I have tried the following:

Private Sub btnTest_Click(sender As System.Object, e As System.EventArgs) Handles btnTest.Click

    Dim dictParts = New Dictionary(Of Integer, String) _
                    From {{1, "AA-10-100"}, _
                          {2, "BB-20-100"}, _
                          {3, "CC-30-100"}, _
                          {4, "DD-40-100"}, _
                          {5, "EE-50-100"}}


    Dim arrOut() As String = {"AA-10-100", "BB-20-100", "CC-30-100"}

    'Tried
    Dim allPartsExist As IEnumerable(Of String) = arrOut.ToString.All(dictParts)
    'And this
    Dim allOfArrayInIndex As Object = arrOut.ToString.Intersect(dictParts).Count() = arrOut.ToString.Count

End Sub

I keep getting errors: Unable to cast object of type 'System.Collections.Generic.Dictionary2[System.Int32,System.String]' to type 'System.Collections.Generic.IEnumerable1[System.Char]'.

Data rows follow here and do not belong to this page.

(** The first program starts the shell, and only it, as often as it exits: with
    the console as descriptors 0, 1 and 2, or with no descriptor at all when
    the console cannot be opened. *)
Theorem init_starts_sh n k argv t' :
  (0 < n)%nat → (3 ≤ k)%nat →
  reaches (first_open [] k) (init_main n) argv t' ↔
  argv = [bytes "sh"] ∧ (t' = first_open [con; con; con] (k - 3) ∨ t' = first_open [] k).
Proof.
  intros Hn Hk. destruct k as [|[|[|k]]]; [lia..|]. unfold init_main.
  assert (Hd : ∀ a u, reaches (first_open [con] (S (S k))) (init_dups n) a u ↔ a = [bytes "sh"] ∧ u = first_open [con; con; con] k).
  { intros a u. unfold init_dups. rewrite (reaches_dup (first_open [con] (S (S k))) 0 con _ _ _ _ _ eq_refl (alloc_first con [con] (S k))).
    rewrite (reaches_dup (first_open [con; con] (S k)) 0 con _ _ _ _ _ eq_refl (alloc_first con [con; con] k)).
    rewrite (proj1 (init_loop_reaches n _ a u)). cbn [app]. split; [tauto|auto]. }
  assert (Hf : ∀ a u, reaches (first_open [] (S (S (S k)))) (init_dups n) a u ↔ a = [bytes "sh"] ∧ u = first_open [] (S (S (S k)))).
  { intros a u. unfold init_dups. rewrite !reaches_dup_closed by done. rewrite (proj1 (init_loop_reaches n _ a u)). split; [tauto|auto]. }
  rewrite !(reaches_open_any _ _ _ _ _ _ _ _ _ (alloc_first con [] (S (S k)))), reaches_mknod.
  rewrite !(reaches_open_any _ _ _ _ _ _ _ _ _ (alloc_first con [] (S (S k)))). cbn [app]. rewrite Hd, Hf.
  replace (S (S (S k)) - 3)%nat with k by lia. tauto.
Qed.
Lemma init_starts_sh_witness : reaches (first_open [] 16) (init_main 2) [bytes "sh"] (first_open [con; con; con] 13).
Proof. apply (init_starts_sh 2 16); [lia..|]. auto. Defined.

Please could someone advise where I am going wrong.

NetMage
  • 26,163
  • 3
  • 34
  • 55
GoodJuJu
  • 1,296
  • 2
  • 16
  • 37
  • If performance is your concern, [maybe you could try looking at using a hashset instead of an array?](https://stackoverflow.com/questions/4558754/define-what-is-a-hashset) – emsimpson92 Jun 06 '18 at 22:47
  • I think you might mean `arrOut[]` rather than `arrOut()`. arrOut is supposed to be an array of strings rather than a method, am I right? I'm not as familiar with VB as I am with C#. – emsimpson92 Jun 06 '18 at 22:51
  • @emsimpson92 arrays in vb.net are arr() with parenthesis. Also, when declared with a size arr(6); the 6 is the upper bound not the number of elements as in C#. – Mary Jun 06 '18 at 23:35
  • How big is the array? If the array is small then it doesn't matter how big the `Dictionary` is. You can just call `myArray.All(Function(s) myDictionary.ContainsKey(s))`. The point of a `Dictionary` is that key access is very fast, so testing for a small number of keys in a big `Dictionary` is still going to be fast. – jmcilhinney Jun 07 '18 at 01:20
  • 1
    That said, do you really need to test the whole array every time? After the first check, surely you only need to check the new value when an element changes. If you were to restrict access to changing an element to a single method then you could check the `Dictionary` for just the new value in that method. – jmcilhinney Jun 07 '18 at 01:22
  • @jmcilhinney Did you notice the key of the `Dictionary` is `Integer` and it is the value that is being tested for membership? – NetMage Jun 07 '18 at 18:18
  • LINQ is not faster than looping, it is slower than looping. Using the correct data structure is what you need for speeding up testing of such a large collection. – NetMage Jun 07 '18 at 18:19
  • How often does `dictParts` change? What does the `Integer` key represent? – NetMage Jun 07 '18 at 18:33
  • `dictParts` (350,000) items does not change. It gets populated during startup. The array `arrOut` of approximately 2-6 items gets cleared and repopulated frequently. It is after each 'refresh' of the array that I need to check to see if all the array items (strings) exist in the dictionary (strings). – GoodJuJu Jun 07 '18 at 23:13

2 Answers2

1

To learn something, I tried the hashset suggested by @emsimpson92. Maybe it can work for you.

Imports System.Text
Public Class HashSets
    Private shortList As New HashSet(Of String)
    Private longList As New HashSet(Of String)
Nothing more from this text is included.